We all want it – happy and harmonious relationships in which we feel loved, accepted and valued. This is a core human need that is part of the way God designed us.  I don’t think any of us wake up one day and tell ourselves that we want to hurt our loved ones or cause damage to our relationships.  But despite our desire for healthy relationships, many people inadvertently stress and even destroy theirs by injecting them with steady doses of relational toxicity.  And unlike blatant acts of abuse, infidelity or deception, the major problem with these destructive behaviours is that they are so subtle and insidious that by the time we notice the effects on our relationships, the damage is already done.  Like a dripping faucet that seems harmless enough at first, over time, that constant “drip, drip” of these toxic relational habits can corrode even the strongest of relationships.

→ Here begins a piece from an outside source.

(** Three triangles at one edge. *)
Example init_faces_fails : initFaces (mkMesh 3 (fun c => [0; 1; c + 2]) (fun _ => TRIANGLE)) (mkFaceData [7] [7] [7] [7] [7] [7] [SEGMENT]) =
  Done (false, 0, mkFaceData [] [7] [7] [7] [7] [7] [SEGMENT]).
Proof. by vm_compute. Qed.

End MintFacesTheorems.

So what are some of these toxic habits that are “relationship busters”?  Based on my clinical observations in my work with couples and families, here are the top 10 busters (in no particular order):

  1. Criticism.  A very common corrosive habit that people have is to criticize their loved one, and even worse, to do it in public way.  While many people who criticize justify their actions by saying they’re trying to help the other person improve, it never feels good to be at the receiving end of that “help”, especially when it’s a constant stream of pecking away at all the things that they’re doing wrong.  Not only does the receiver begin to feel like they can never measure up, but criticism has been found to be very ineffective in actually changing behaviour or improving performance.  On top of that, it does absolutely nothing to help the receiver feel valued, a very important aspect of healthy relationships.  Instead, look for ways to build up and encourage each other.  Positive feedback focused on what is appreciated about your loved one greatly increases the likelihood of that action being repeated!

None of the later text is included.